Murdock's shoulders rolled a little, less than a shrug. "Maybe it's just worked out that way. Funny, ain't it?"

Face took in a deep, long breath. "I want you to be okay," he said. "It doesn't make any difference if you're not."

"I keep seeing 'em, Face. Guys I dropped in the jungle and brought back in body bags. Guys burnt up in their choppers, like pork barbecue. They got a new home now. They live in my head. Just can't remember who any of 'em were any more."

Face had been with grunts before who'd had their bellies blown open by a landmine; watched them sitting there, holding their intestines in, while they waited for the medics. It was that kind of feeling; trying to stop it all coming out. Trying to stop yourself slowly and endlessly leaking away.

"Yeah, Murdock." he said. "I see them too."

Murdock took another slug of the whiskey, and blotted his mouth with the back of his hand. Shuffling closer to Face, inching his ass along the ground, he leaned in and kissed him. His mouth pressed against his temple and stayed for just a second, his breath stirring the fine hairs there, before withdrawing. It was so soft that Face almost flinched from the shock of it; from what seemed so out of place it was obscene. Gentle touches didn't exist here. Only hard ones; needy ones. He drew back a little, involuntarily, just from that.

"Don't worry about it, Face. You're drunk, and I'm crazy, and I promise we ain't gonna remember any of this in the morning."
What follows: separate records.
(* ===== verification/SynFilterSafe.v ===== *)
(** Safety of SYN filters: every operation of the module system, of the sockets and of
    the application returns and keeps the counts exact. *)
From S2P Require Import Prelude Printf Promisc SynFilter SynFilterSpec.
Import Printf Promisc SynFilter SynFilterSpec.

Module SynFilterSafe.

(** ** The lock *)

Lemma lock_ok s : st_locked s = false → SYN_FILTER_LOCK s = Ok (tt, set_locked true s).
Proof. intros H. unfold SYN_FILTER_LOCK. by rewrite H. Qed.

(** A section under the lock that leaves the lock alone. *)
Lemma locked_section {A} (body : F A) s a s' :
  st_locked s = false → body (set_locked true s) = Ok (a, set_locked true s') → st_locked s' = false →
  (_ ← SYN_FILTER_LOCK; r ← body; _ ← SYN_FILTER_UNLOCK; mret r) s = Ok (a, s').
Proof.
  intros Hl Hb Hl'. erewrite M_bind_Ok by (by apply lock_ok). cbn beta.
  erewrite M_bind_Ok by exact Hb. cbn beta. unfold mbind, M_bind, SYN_FILTER_UNLOCK. cbn.
  destruct s'. cbn in *. by subst.
Qed.

(** ** Loading and unloading *)

(** No filter of that name is left over from an unload. *)
Definition no_dead (s : state) (name : str) : Prop :=
  ∀ p f, st_filters s !! p = Some f → synf_name (params f) = name → loaded f = true.

Lemma add_loop_spec sf s l :
  (∀ p, p ∈ l → is_Some (st_filters s !! p)) → no_dead s (synf_name sf) →
  ∃ o, add_loop sf l s = Ok (o, s) ∧
    match o with
    | Some r => r = EEXIST
    | None => ∀ p f, p ∈ l → st_filters s !! p = Some f → synf_name (params f) ≠ synf_name sf
    end.
Proof.
  intros Hl Hd. induction l as [| p l IH]; cbn [add_loop].
  { exists None. split; [done |]. intros ? ? []%not_elem_of_nil. }
  destruct (Hl p) as [f Hf]; [constructor |]. erewrite M_bind_Ok by (by apply filter_load_ok). cbn beta.
  case_bool_decide as E.
  - pose proof (Hd p f Hf E) as Hlo. unfold loaded in Hlo. rewrite Hlo. by exists (Some EEXIST).
  - destruct IH as (o & -> & Ho); [intros; apply Hl; by constructor |]. exists o. split; [done |].
    destruct o; [done |]. intros q g [-> | Hq]%elem_of_cons Hg; [by simplify_eq | by eapply Ho].
Qed.

(** What a first load leaves. *)
Definition add_state (sf : syn_filter) (s : state) : state :=
  set_head (st_next s :: st_head s)
    (set_filters (<[st_next s := mk_sfi sf 1]> (st_filters s)) (set_next (S (st_next s)) s)).

Lemma fresh_filter s : ok s → st_filters s !! st_next s = None.
Proof. intros O. apply eq_None_not_Some. intros H. pose proof (ok_next _ s O (st_next s)). naive_solver lia. Qed.
Lemma fresh_inst s : ok s → st_insts s !! st_next s = None.
Proof. intros O. apply eq_None_not_Some. intros H. pose proof (ok_next _ s O (st_next s)). naive_solver lia. Qed.

Lemma ok_add sf s :
  ok s → params_ok sf → synf_callback sf ≠ FNull →
  (∀ p f, st_filters s !! p = Some f → synf_name (params f) ≠ synf_name sf) → ok (add_state sf s).
Proof.
  intros O Hp Hcb Hn. pose proof (fresh_filter s O) as Hf.
  assert (∀ r f, st_filters (add_state sf s) !! r = Some f →
    (r = st_next s ∧ f = mk_sfi sf 1) ∨ (r ≠ st_next s ∧ st_filters s !! r = Some f)) as Hlk.
  { intros r f. cbn. intros [[<- <-] | [? ?]]%lookup_insert_Some; auto. }
  assert (∀ q i, st_insts s !! q = Some (Some i) → sfi i ≠ st_next s) as Hno.
  { intros q i Hq E. destruct (ok_inst _ s O q i Hq) as [g Hg]. congruence. }
  split; cbn -[st_filters]; try first [exact (ok_unlocked _ s O) | exact (ok_owner _ s O) | exact (ok_inj _ s O)].
  - constructor; [| apply O]. rewrite (ok_head _ s O). intros []. congruence.
  - intros r. cbn. rewrite elem_of_cons, (ok_head _ s O). destruct (decide (r = st_next s)) as [-> | Hr].
    + rewrite lookup_insert_eq. split; [by eexists | by left].
    + rewrite lookup_insert_ne by done. naive_solver.
  - intros a b f g [[-> ->] | [Ha Hfa]]%Hlk [[-> ->] | [Hb Hfb]]%Hlk E; cbn in *; [done | | | by eapply (ok_names _ s O)].
    + by destruct (Hn _ _ Hfb).
    + by destruct (Hn _ _ Hfa).
  - intros a f [[-> ->] | [_ Hfa]]%Hlk; [done | by eapply ok_params].
  - intros a f [[-> ->] | [_ Hfa]]%Hlk; [| exact (ok_ref _ s O a f Hfa)].
    rewrite attached_none by done. unfold loaded. cbn. rewrite bool_decide_eq_false_2 by done. cbn. lia.
  - intros q i Hq. cbn. rewrite lookup_insert_ne by (symmetry; by eapply Hno). by eapply ok_inst.
  - intros q Hq. assert (q = st_next s ∨ (0 < q < st_next s)%nat) as [-> | ?]; [| pose proof (ok_pos _ s O); lia | lia].
    cbn in Hq. destruct (decide (q = st_next s)) as [-> | Hne]; [by left | right].
    rewrite lookup_insert_ne in Hq by done. by apply (ok_next _ s O).
  - lia.
  - intros q i f Hq [[E _] | [_ Hfa]]%Hlk; [by destruct (Hno q i Hq) | by apply (ok_ctx _ s O q i f)].
  - intros q r i j f g Hq Hr [[E _] | [_ Hfa]]%Hlk [[E' _] | [_ Hfb]]%Hlk;
      [by destruct (Hno _ _ Hq) | by destruct (Hno _ _ Hq) | by destruct (Hno _ _ Hr) | by apply (ok_ctx_inj _ s O q r i j f g)].
Qed.

(** The module system's view of a load: once. *)
Lemma syn_filter_add_ok sf s :
  ok s → params_ok sf → synf_callback sf ≠ FNull → no_dead s (synf_name sf) →
  ∃ r s', syn_filter_add sf s = Ok (r, s') ∧ ok s' ∧
    ((r = EEXIST ∧ s' = s) ∨
     (r = 0 ∧ named s (synf_name sf) None ∧ s' = add_state sf s)).
Proof.
  intros O Hp Hcb Hd. pose proof (ok_unlocked _ s O) as Hl.
  destruct (add_loop_spec sf (set_locked true s) (st_head s)) as (o & E & Ho).
  { intros p. apply (ok_head _ s O). }
  { exact Hd. }
  unfold syn_filter_add. erewrite M_bind_Ok by (by apply lock_ok). cbn beta.
  erewrite M_bind_Ok by reflexivity. cbn beta. cbn [st_head set_locked].
  erewrite M_bind_Ok by exact E. cbn beta. destruct o as [r |].
  - exists EEXIST, s. subst r. split; [| by eauto]. destruct s. cbn in *. by subst.
  - assert (named s (synf_name sf) None) as Hn.
    { intros p f Hf. apply (Ho p f); [apply (ok_head _ s O); by eexists | exact Hf]. }
    exists 0, (add_state sf s). split; [destruct s; cbn in *; by subst |]. split; [by apply ok_add | by auto].
Qed.

(** ** Unloading *)

Definition null_cb (f : syn_filter_internal) : syn_filter_internal :=
  mk_sfi (mk_sf (synf_name (params f)) FNull (synf_create (params f)) (synf_destroy (params f))) (refcount f).

Definition unload_state (p : nat) (f : syn_filter_internal) (s : state) : state :=
  release p (null_cb f) (set_filters (<[p := null_cb f]> (st_filters s)) s).

Lemma ok_unload p f s :
  ok s → st_filters s !! p = Some f → loaded f = true → ok (unload_state p f s).
Proof.
  intros O Hf Hl. apply over_release; [| cbn; apply lookup_insert_eq].
  assert (∀ r g, st_filters (set_filters (<[p := null_cb f]> (st_filters s)) s) !! r = Some g →
    ∃ g0, st_filters s !! r = Some g0 ∧ synf_name (params g) = synf_name (params g0) ∧
      (synf_create (params g) = synf_create (params g0)) ∧ refcount g = refcount g0 ∧ params_ok (params g) ∧
      (r = p ∧ loaded g = false ∧ g0 = f ∨ r ≠ p ∧ g = g0)) as Hlk.
  { intros r g. cbn. intros [[<- <-] | [? Hg]]%lookup_insert_Some.
    - exists f. repeat (split; [done |]). split; [| by left]. pose proof (ok_params _ s O p f Hf) as (H1 & H2 & H3). by split.
    - exists g. repeat (split; [done |]). split; [by eapply ok_params | by right]. }
  split; try first [exact (ok_unlocked _ s O) | exact (ok_nodup _ s O) | exact (ok_owner _ s O) | exact (ok_inj _ s O) | exact (ok_pos _ s O)].
  - intros r. cbn. rewrite (ok_head _ s O), lookup_insert_is_Some. split; [destruct (decide (p = r)); auto |].
    intros [-> | [_ H]]; [by eexists | done].
  - intros a b g h (g0 & Hg & -> & _)%Hlk (h0 & Hh & -> & _)%Hlk. by apply (ok_names _ s O).
  - by intros a g (_ & _ & _ & _ & _ & Hp & _)%Hlk.
  - intros a g (g0 & Hg & _ & _ & Er & _ & Hc)%Hlk. cbn [st_insts set_filters].
    destruct (ok_ref _ s O a g0 Hg) as [Hr Hb]. destruct Hc as [(-> & Hlg & ->) | [Hne ->]].
    + rewrite Hlg, bool_decide_eq_true_2 by done. rewrite Hl in Hr. cbn in *. lia.
    + rewrite bool_decide_eq_false_2 by done. cbn. lia.
  - intros q i Hq. cbn. rewrite lookup_insert_is_Some. destruct (decide (p = sfi i)); [by left | right].
    split; [done | by eapply ok_inst].
  - intros q Hq. apply (ok_next _ s O). cbn in Hq. rewrite lookup_insert_is_Some in Hq. 
    destruct Hq as [? | [[-> | [_ ?]] | ?]]; [by left | | by right; left | by right; right]. right; left. by eexists.
  - intros q i g Hq (g0 & Hg & _ & Ec & _)%Hlk. unfold is_api. rewrite Ec. by apply (ok_ctx _ s O q i g0).
  - intros q r i j g h Hq Hr (g0 & Hg & _ & Ec & _)%Hlk (h0 & Hh & _ & Ec' & _)%Hlk. unfold is_api. rewrite Ec, Ec'.
    by apply (ok_ctx_inj _ s O q r i j g0 h0).
Qed.

Lemma syn_filter_del_ok name s :
  ok s → no_dead s name →
  ∃ s', syn_filter_del name s = Ok (0, s') ∧ ok s' ∧
    (named s name None ∧ s' = s ∨ ∃ p f, st_filters s !! p = Some f ∧ synf_name (params f) = name ∧ s' = unload_state p f s).
Proof.
  intros O Hd. pose proof (ok_unlocked _ s O) as Hl.
  destruct (get_spec name (set_locked true s) (ok_head _ s O)) as (o & E & Ho).
  unfold syn_filter_del. erewrite M_bind_Ok by (by apply lock_ok). cbn beta.
  erewrite M_bind_Ok by exact E. cbn beta. destruct o as [p |].
  - destruct Ho as (f & Hf & Hn). cbn in Hf. exists (unload_state p f s).
    pose proof (Hd p f Hf Hn) as Hlo. 
    rewrite (M_bind_Ok _ _ _ tt (set_locked true (unload_state p f s))).
    2: { erewrite M_bind_Ok by (by apply filter_load_ok). cbn beta.
         erewrite M_bind_Ok by (by eapply filter_store_ok). cbn beta.
         refine (detach_locked_held (set_filters (<[p := null_cb f]> (st_filters s)) s) p (null_cb f) _ _);
           [cbn; apply lookup_insert_eq | apply (ok_head _ s O); by eexists]. }
    cbn beta. pose proof (ok_unload p f s O Hf Hlo) as O'.
    split; [| split; [done | right; by eauto]].
    unfold mbind, M_bind, SYN_FILTER_UNLOCK. cbn [st_locked set_locked]. pose proof (ok_unlocked _ _ O') as Hl'.
    unfold unload_state in *. set (s2 := release _ _ _) in *. clearbody s2. destruct s2. cbn in *. by subst.
  - exists s. split; [| by eauto]. destruct s. cbn in *. by subst.
Qed.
There was silence for a minute. Then Face said, "How can you be sure I don't want to?"

"You don't. Believe it, muchacho."

"It's not your decision to make."

"Maybe. But I already did."

"Why?"

He thought he heard Murdock sigh. "'Cause it'd wind up turning into something so strong, and so good, that if I had to take it away you'd lose every itty bit of faith you ever let yourself have in anybody. And you already lost more than you ever should have. So I ain't gonna get all hung up on you, and I sure as hell ain't gonna let you get wrapped up in me. I like you too much for that."

"What if I said that if you wanted to verbally puke all those thoughts you get, I'd listen? That I'd be your hero as well?"

"No," Murdock said, ambiguously. "You already been that."

"I'm a dumb grunt, Murdock. Be generous to me."

Murdock gestured a little to the bright, flickering coronas of red and green in the sky. "Think of it as freedom. What los Americanos do best."

Face suddenly felt tired, like he was hunkering down to hump a dozen clicks. "Freedom," he repeated, heavily. "Freedom. Right."

He saw something resembling a twisted smile ghost across Murdock's face; a smile without humor in it. Carefully, the other man placed the bottle in his lap, and, picking up Face's right hand, folded it over the top.

"Happy Fourth of July, Faceman," he said. "Happy fucking Fourth of July."